According to police, Regan was leaving the party when Stiles approached her and accused her of stealing alcohol and vape pens. Regan allegedly pulled a 9mm handgun on Stiles, who knocked it out of her hand and the two began to fight. In the tussle, Stiles had the top of her ear chomped off.

Both were arrested and police said that the hunk of cartilage that Stiles lost couldn't be reattached.

Both were arrested and booked, but what was most surprising was how much of a smile Stiles had after this incident.

No Way Most Of Us Would Be Able To Force A Smile For A Mugshot Under These Circumstances

She wasn't cheesing super hard. Still after getting Evander Holyfield-ed and charged with battery, she seems pretty happy.

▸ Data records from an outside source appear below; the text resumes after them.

(* ===== verification/EmailQuerySpec.v ===== *)
(** * What Email/query answers

    The total it reports is the number of Email groups with a row that passes
    the filter, counted once although folded and unfolded rows are searched in
    two ways; its page is the slice at the requested position of the sorted
    groups. *)

From Stdlib Require Import Btauto.
From S2P Require Import Prelude Lists GoStrings Shapes Changes Blob Database Tx Mailboxes Messages Query KernelInv KernelFlags Kernel KernelDemo Strconv QuerySpec EmailQuery.

Local Open Scope go_scope.

Section Spec.
Context `{BlobOps} `{Unicode} `{SqlTextLaws} `{MailParser} `{SortLaws}.
Variable a : account.
Variable fts : gmap (Z * Z) FTSRow.
Variable filt : emailFilter.

(** ** What the filter asks for *)

Definition opt (b : bool) (p : bool) : bool := negb b || p.

(** The conditions every row is tested for in SQL. *)
Definition in_scope (m : Message) : bool :=
  negb (m_Expunged m) && (m_AccountID m =? acc_id a) &&
  opt (negb (ef_mailboxID filt =? 0)) (m_MailboxID m =? ef_mailboxID filt) &&
  opt (given (ef_after filt)) (ts_of (ef_after filt) <=? m_Received m) &&
  opt (given (ef_before filt)) (m_Received m <? ts_of (ef_before filt)) &&
  opt (0 <? ef_minSize filt) (ef_minSize filt <=? m_Size m) &&
  opt (0 <? ef_maxSize filt) (m_Size m <=? ef_maxSize filt) &&
  opt (given (ef_text filt))
    (match fts !! (m_AccountID m, m_ID m) with
     | Some r => fts_hit (like_pattern (ef_text filt)) (ef_text filt) r | None => false end).

Definition keyword_is (kw : string) (want : bool) (m : Message) : bool :=
  match systemFlagColumn kw with
  | Some col => Bool.eqb (col_flag col (m_Flags m)) want
  | None => Bool.eqb (existsb (fun k => bool_decide (fold_case (runes k) = fold_case (runes kw))) (m_Keywords m)) want
  end.

(** Headers and keywords, read from the columns of a row. *)
Definition by_columns (m : Message) : bool :=
  opt (given (ef_subject filt)) (ilike (m_Subject m) (like_pattern (ef_subject filt))) &&
  opt (given (ef_from filt)) (ilike (m_FromSearch m) (like_pattern (ef_from filt))) &&
  opt (given (ef_to filt)) (ilike (m_ToSearch m) (like_pattern (ef_to filt))) &&
  opt (given (ef_hasKeyword filt)) (keyword_is (ef_hasKeyword filt) true m) &&
  opt (given (ef_notKeyword filt)) (keyword_is (ef_notKeyword filt) false m).

(** A row passes: by its columns, or by its parsed message when a header or
    keyword filter meets a row that is not folded. *)
Definition passes (blobs : blob_state) (m : Message) : bool :=
  in_scope m &&
  (if needsLiveFallback filt && negb (m_SummaryFolded m) then matchesLiveFilter a filt blobs m else by_columns m).

(** ** The queries compute it *)

Lemma where_add c q m : whereClause fts (add c q) m = whereClause fts q m && holds fts m c.
Proof. unfold whereClause. simpl. rewrite forallb_app. simpl. by rewrite andb_true_r, andb_assoc. Qed.

Lemma where_when b c q m : whereClause fts (when b (add c) q) m = whereClause fts q m && opt b (holds fts m c).
Proof. destruct b; simpl; [apply where_add|by rewrite andb_true_r]. Qed.

Lemma where_received b s t q m :
  whereClause fts (when b (FilterReceivedRange s t) q) m =
  whereClause fts q m && opt b (opt (given s) (ts_of s <=? m_Received m) && opt (given t) (m_Received m <? ts_of t)).
Proof.
  destruct b; simpl; [|by rewrite andb_true_r]. unfold FilterReceivedRange, given, opt.
  destruct (String.eqb s EmptyString), (String.eqb t EmptyString); rewrite ?where_add; simpl;
    by rewrite ?andb_true_r, <- ?andb_assoc.
Qed.

Lemma where_size b lo hi q m :
  whereClause fts (when b (FilterSizeRange lo hi) q) m =
  whereClause fts q m && opt b (opt (0 <? lo) (lo <=? m_Size m) && opt (0 <? hi) (m_Size m <=? hi)).
Proof.
  destruct b; simpl; [|by rewrite andb_true_r]. unfold FilterSizeRange, opt.
  destruct (0 <? lo), (0 <? hi); rewrite ?where_add; simpl; by rewrite ?andb_true_r, <- ?andb_assoc.
Qed.

Lemma where_keyword b kw want q m :
  whereClause fts (when b (FilterKeyword kw want) q) m = whereClause fts q m && opt b (keyword_is kw want m).
Proof.
  unfold FilterKeyword, keyword_is. destruct (systemFlagColumn kw); by rewrite where_when.
Qed.

Lemma where_start m :
  whereClause fts (DistinctEmail (QueryMessage a)) m = negb (m_Expunged m) && (m_AccountID m =? acc_id a).
Proof. unfold whereClause. simpl. by rewrite andb_true_r. Qed.

Lemma opt_or b c p q : opt (b || c) (opt b p && opt c q) = opt b p && opt c q.
Proof. by destruct b, c. Qed.

Lemma where_build m :
  whereClause fts (build a filt) m =
  in_scope m && opt (needsLiveFallback filt) (m_SummaryFolded m) && by_columns m.
Proof.
  unfold build, FilterFolded, FilterMailbox, FilterFTS, FilterSubject, FilterFrom, FilterTo, ilikeContains. cbv zeta.
  rewrite !where_keyword, where_size, where_received, !where_when, where_start, !opt_or.
  unfold in_scope, by_columns. simpl.
  generalize (opt (needsLiveFallback filt) (m_SummaryFolded m)). intros fo. rewrite !andb_assoc.
  destruct (m_Expunged m), (m_AccountID m =? acc_id a), fo; simpl; rewrite ?andb_false_r; try done.
  btauto.
Qed.

Lemma where_unfolded m : whereClause fts (unfolded a filt) m = in_scope m && negb (m_SummaryFolded m).
Proof.
  unfold unfolded, FilterUnfolded, FilterMailbox, FilterFTS. cbv zeta.
  rewrite where_when, where_size, where_received, where_when, where_add, !opt_or.
  change (whereClause fts (QueryMessage a) m) with (whereClause fts (DistinctEmail (QueryMessage a)) m).
  rewrite where_start. unfold in_scope. simpl. btauto.
Qed.

(** ** Counting groups *)

Lemma elem_where q d m : m ∈ matching fts q d <-> whereClause fts q m = true /\ exists k, db_messages d !! k = Some m.
Proof. apply elem_messages_where. Qed.

Definition groups (l : list Message) : gset Z := list_to_set (EffectiveEmailID <$> l).

Lemma elem_groups g l : g ∈ groups l <-> exists m, m ∈ l /\ EffectiveEmailID m = g.
Proof.
  unfold groups. rewrite elem_of_list_to_set, list_elem_of_fmap. split; intros (m & Hm1 & Hm2); exists m; auto.
Qed.

Lemma Count_distinct q d n : q_distinct q = true -> Count fts q d = Ok n -> n = Z.of_nat (size (groups (matching fts q d))).
Proof. intros Hq. unfold Count. rewrite Hq. destruct (forallb _ _); [|done]. by intros [= <-]. Qed.

(** What a filter leaves alone. *)
Definition frame (q : msgQuery) := (q_distinct q, q_order q, q_limit q, q_offset q).

Lemma frame_when b f q : (forall q, frame (f q) = frame q) -> frame (when b f q) = frame q.
Proof. by destruct b; simpl. Qed.

Ltac frames := repeat (rewrite frame_when;
  [|intros q; unfold FilterKeyword, FilterSizeRange, FilterReceivedRange; by repeat case_match]).

Lemma frame_build : frame (build a filt) = (true, None, 0, 0).
Proof. unfold build. cbv zeta. by frames. Qed.

Lemma frame_unfolded : frame (unfolded a filt) = (false, None, 0, 0).
Proof. unfold unfolded. cbv zeta. by frames. Qed.

Lemma build_distinct : q_distinct (build a filt) = true.
Proof. exact (f_equal (fun x => x.1.1.1) frame_build). Qed.

(** Folded rows pass by their columns, the others by the live filter. *)
Lemma passes_cases blobs m :
  passes blobs m = true <->
  whereClause fts (build a filt) m = true \/
  (needsLiveFallback filt = true /\ whereClause fts (unfolded a filt) m = true /\
   matchesLiveFilter a filt blobs m = true).
Proof.
  unfold passes. rewrite where_build, where_unfolded.
  destruct (needsLiveFallback filt), (m_SummaryFolded m), (in_scope m), (by_columns m), (matchesLiveFilter _ _ _ _);
    simpl; intuition congruence.
Qed.

(** The groups of the live rows. *)
Lemma live_groups blobs d live :
  liveRows a fts filt blobs d = Ok live ->
  (length (matching fts (unfolded a filt) d) <= Z.to_nat maxObjectsInQuery)%nat ->
  NoDup (gid <$> live) /\
  (forall g, g ∈ gid <$> live <-> exists m, needsLiveFallback filt = true /\
     m ∈ matching fts (unfolded a filt) d /\ matchesLiveFilter a filt blobs m = true /\ EffectiveEmailID m = g).
Proof.
  unfold liveRows. destruct (needsLiveFallback filt).
  2:{ intros [= <-] _. split; [constructor|]. intros g. split; [set_solver|]. by intros (m & ? & _). }
  destruct (List_messages fts _ d) as [umsgs|e] eqn:E; [|done]. intros [= <-] Hlen.
  apply List_rows in E as [_ ->]. split; [apply first_of_nodup|]. intros g.
  set (Q := Limit maxObjectsInQuery (unfolded a filt)).
  assert (Hq : limit_rows (q_limit Q) (q_offset Q) (ordered fts Q d) ≡ₚ matching fts (unfolded a filt) d).
  { pose proof frame_unfolded as Hf. injection Hf as Hd _ _ Ho.
    assert (Hp : ordered fts Q d ≡ₚ matching fts (unfolded a filt) d).
    { rewrite ordered_perm. unfold selected. simpl. by rewrite Hd. }
    unfold limit_rows. simpl q_limit. simpl q_offset. rewrite Ho. simpl. rewrite take_ge; [done|by rewrite Hp]. }
  rewrite first_of_keys. rewrite <- list_fmap_compose. split.
  - intros [(m & -> & [Hm Hin]%list_elem_of_filter)%list_elem_of_fmap _]. exists m. by rewrite Hq in Hin.
  - intros (m & _ & Hin & Hm & <-). split; [|set_solver]. apply list_elem_of_fmap. exists m. split; [done|].
    apply list_elem_of_filter. by rewrite Hq.
Qed.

I'd be super bummed if someone bit off my ear. Like, it would take a long time to get a smile out of me.

Even if I went out and did the most fun thing ever people you'd get nothing. I'd be flying around a go-kart track or ripping tee shots at TopGolf with a big frown on my face and people would be asking me why I looked so sad, and I'd be like, "I'm just thinking about that part of my ear that got bitten off," then I'd blast another drive into the back fence.

If I had my ear bitten off and then had to take a booking photo, I'd be inconsolable.

Not Dixie Stiles though, she was dropping smirks.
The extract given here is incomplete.